Pechstein verblüfft alle: 30. Weltcupsieg
Calgary (dpa) - Diesen Coup hatte Claudia Pechstein wohl niemand zugetraut. Eine einmalige Rundenkonstanz auf der 3000-Meter-Distanz und ein phänomenaler Schlussspurt hatten ihr zum Auftakt der Olympia-Saison im stolzen Alter von 41 Jahren den 30. Weltcupsieg ihrer Eisschnelllauf-Karriere beschert.
Danach tollte sie um das Olympic Oval von Calgary, ballte die Fäuste, küsste ihre Kufen und drehte der Konkurrenz vor laufenden Kameras eine Nase.
In 3:59,04 Minuten näherte sie sich ihrer persönlichen Bestzeit bis auf 1,69 Sekunden und hielt im direkten Duell selbst Weltmeisterin Ireen Wüst in Schach. Der Niederländerin stand die Enttäuschung danach ins Gesicht geschrieben.
Pechstein durfte sich indes auch über eine herzliche Umarmung von Olympiasiegerin Martina Sablikova freuen. Die Tschechin hatte im letzten Paar Pechsteins Zeit nicht knacken können, Wüst aber noch auf Platz drei verdrängt.
„Geil, einfach nur geil. Nie hätte ich gedacht, dass ich Ireen Wüst noch einholen kann. Aber als ich ihr immer näher kam, wollte ich es wissen“, meinte die Hauptstädterin nach ihrem Überraschungscoup. Nicht zuletzt führte sie ihre Leistung auf die neu optimierten Kufen zurück, die sie lange getestet hatte. Erst im Sommer war das neue Schleifverfahren so ausgereift, dass sie damit an den Start gehen konnte. Pechstein kommt mit der neuen Technik fabelhaft zurecht, die Grundlagen für den Sieg hatte sie aber mit einem rundum gelungenen Training im Sommer gelegt.

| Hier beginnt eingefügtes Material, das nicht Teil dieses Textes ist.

(* ===== verification/Pieces.v ===== *)
(** Serving pieces and segment headers: the readers-and-pieces table the farmer
    keeps for the node (farmer/src/lib.rs: [create_readers_and_pieces],
    [handler_on_sector_plotted], [get_piece_by_index]), the node's request
    handlers (node/src/lib.rs: [get_piece_by_index],
    [get_segment_header_by_segment_indexes]) and the local record provider of
    the DSN (dsn/src/local_provider_record_utils.rs).

    [ReadersAndPieces] is a type of the subspace-farmer crate: the class
    [ReadersAndPiecesApi] holds the operations the SDK calls. *)
From S2P Require Import Prelude Traits.

#[local] Open Scope Z_scope.

(** ** Errors of the farmer *)

Inductive SingleDiskFarmCreationError (SDE : Type) :=
| InsufficientSpaceForFarm (min_space allocated_space : Z)
| OtherCreationError (e : SDE).
Arguments InsufficientSpaceForFarm {SDE}.
Arguments OtherCreationError {SDE}.

Inductive BuildError (SDE : Type) :=
| SingleDiskFarmCreate (e : SingleDiskFarmCreationError SDE)
| NoFarmsSupplied
| RPCError (e : string)
| ThreadPoolError (e : string)
| OtherBuildError (e : string).
Arguments SingleDiskFarmCreate {SDE}.
Arguments NoFarmsSupplied {SDE}.
Arguments RPCError {SDE}.
Arguments ThreadPoolError {SDE}.
Arguments OtherBuildError {SDE}.

(** ** The readers-and-pieces table *)

Class ReadersAndPiecesApi (RP Reader Sector PieceIndex Piece : Type) := {
  rp_new : list Reader -> RP;
  rp_add_sector : Z -> Sector -> RP -> RP;
  rp_delete_sector : Z -> Sector -> RP -> RP;
  (** [None]: no reader knows the piece; otherwise what reading it gives. *)
  rp_read_piece : PieceIndex -> RP -> option (option Piece);
}.
(** What the code calls outside the repository.  [farmer_app_info] is numbered
    by call; it answers the maximal number of pieces in a sector. *)
Record externals := mkExternals {
  x_profile : profile;
  x_sector_index_width : Z;
  NUM_S_BUCKETS : Z;
  ErasureCoding_new : Z -> result string unit;
  farmer_app_info : nat -> result string Z;
  thread_pool_core_indices : option Z -> option Z -> list CoreSet;
  cpu_cores : CoreSet -> list Z;
  truncate : nat -> CoreSet -> CoreSet;
  all_cpu_cores : list CoreSet;
  create_plotting_thread_pool_manager : list (CoreSet * CoreSet) -> result string unit;
  FarmerPieceCache_new : Cache;
  SingleDiskFarm_new : SingleDiskFarmOptions -> nat -> result SingleDiskFarmError SingleDiskFarm;
  identity_file_size : Z;
  known_peers_file_size : Z;
  sector_size : Z -> Z;
  sector_metadata_size : Z;
}.
Context (x : externals).

(** The locals of [build] that own something. *)
Record build_state := mkBuildState {
  bs_world : world Cache RP;
  bs_destructors : D;
  bs_farm_info : gmap string Farm;
  sector_plotting_handler_ids : list handler;
}.

Abbreviation builder := (prog build_state FarmerBuildError).

Definition act (f : world Cache RP -> world Cache RP) : builder unit :=
  prog_modify (fun s => mkBuildState (f (bs_world s)) (bs_destructors s) (bs_farm_info s)
                          (sector_plotting_handler_ids s)).

(** [destructors.add_..(..)?] *)
Definition add_destructor (f : D -> D * result string unit) : builder unit := fun s =>
  let (d, r) := f (bs_destructors s) in
  Ret (mkBuildState (bs_world s) d (bs_farm_info s) (sector_plotting_handler_ids s),
       map_err OtherBuildError r).

Definition drop_set_in (d : D) (w : world Cache RP) : outcome (world Cache RP) :=
  es ← td_drop d; Ret (destruct_events es w).

Definition drop_farm (farm : Farm) (w : world Cache RP) : outcome (world Cache RP) :=
  drop_set_in (Farm_destructors farm) w.

Fixpoint drop_farms (farms : list Farm) (w : world Cache RP) : outcome (world Cache RP) :=
  match farms with
  | [] => Ret w
  | farm :: farms' => w' ← drop_farm farm w; drop_farms farms' w'
  end.

(** Register a handler on a farm and keep its id in a set local to [Farm::new]. *)
Definition listen_in (d : D) (h : handler) : builder D := fun s =>
  let w := listen h (bs_world s) in
  let back w := mkBuildState w (bs_destructors s) (bs_farm_info s) (sector_plotting_handler_ids s) in
  match td_add_item h d with
  | (d', Ok _) => Ret (back w, Ok d')
  | (d', Err e) =>
      w' ← drop_set_in d' (destruct_event (DroppedItem h) w);
      Ret (back w', Err (OtherBuildError e))
  end.

Definition Farm_new (disk_farm_idx : nat) (cache_percentage max_pieces permits pool_size : Z)
    (description : FarmDescription) : builder (Farm * SingleDiskFarm) :=
  let dir := directory description in
  let allocated_space := space_pledged description in
  _ ← lift_outcome (expect_ok "Node is always reachable" (farmer_app_info x (S disk_farm_idx)));
  single_disk_farm ← lift_result (map_err farm_creation_error
    (SingleDiskFarm_new x
       (mkSingleDiskFarmOptions allocated_space dir max_pieces cache_percentage permits pool_size)
       disk_farm_idx));
  d1 ← listen_in (td_new_without_async "farm-destructors") (OnProgress disk_farm_idx);
  d2 ← listen_in d1 (OnSolution disk_farm_idx);
  target ← lift_outcome (target_sector_count (identity_file_size x) (known_peers_file_size x)
             (sector_size x) (sector_metadata_size x)
             (x_profile x) allocated_space cache_percentage max_pieces);
  plotted ← lift_outcome (expect "Sector count is less than u64::MAX"
              (try_into_u 64 (sdf_plotted_sectors_count single_disk_farm)));
  mret (mkFarm dir allocated_space (initial_progress plotted target) d2, single_disk_farm).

Teamchef Helge Jasch lobte vor allem die Konstanz von Pechstein, die alle Runden zwischen 30,6 und 31,5 Sekunden absolviert hatte. „Das ist ein Auftakt, wie wir ihn uns gewünscht hatten“, meinte er. Einen Tag vor dem Triumph in Calgary hatte Pechstein ein weiteres ungewöhnliches Jubiläum gefeiert. Sie war zum 500. Mal in ihrer Karriere auf Doping getestet worden, so oft wie keine andere Eisschnellläuferin der Welt.
Zuvor hatte in Jenny Wolf eine weitere „Grande Dame“ des deutschen Eisschnelllaufs einen furiosen Auftakt hingelegt. Die 34 Jahre alte Berlinerin kam über 500 Meter in glänzenden 37,14 Sekunden auf den zweiten Platz. Der Sieg ging an Olympiasiegerin Lee Sang-Hwa in 36,91 Sekunden, nur die Südkoreanerin selbst war bei ihrem Weltrekordlauf von 36,80 Sekunden noch schneller.
„So eine Zeit gleich im ersten Lauf der Saison, das ist schon prima“, meinte Jenny Wolf. „Sicher kam mir die Auslosung etwas entgegen, aber vor allem auch mit meinem Angang kann ich sehr zufrieden sein“, sagte die routinierte Sprinterin. In 10,22 Sekunden war sie die mit Abstand schnellste 100-Meter-Zeit des Feldes gelaufen.
Die deutsche Meisterin Judith Hesse verbesserte ihre persönliche Bestzeit um 0,11 Sekunden auf 37,68 Sekunden und kam auf Rang acht. Die Erfurterin schaffte wie Pechstein und Wolf auf Anhieb die nationale Olympia-Qualifikation für Sotschi. Gar nicht zufrieden war hingegen Stephanie Beckert mit ihrem 15. Rang über 3000 Meter. In der B-Gruppe der Herren über 500 Meter kam Samuel Schwarz in 34,71 bis auf 0,07 Sekunden an den deutschen Rekord von Nico Ihle heran, der selbst in 34,91 auch unter 35 Sekunden blieb.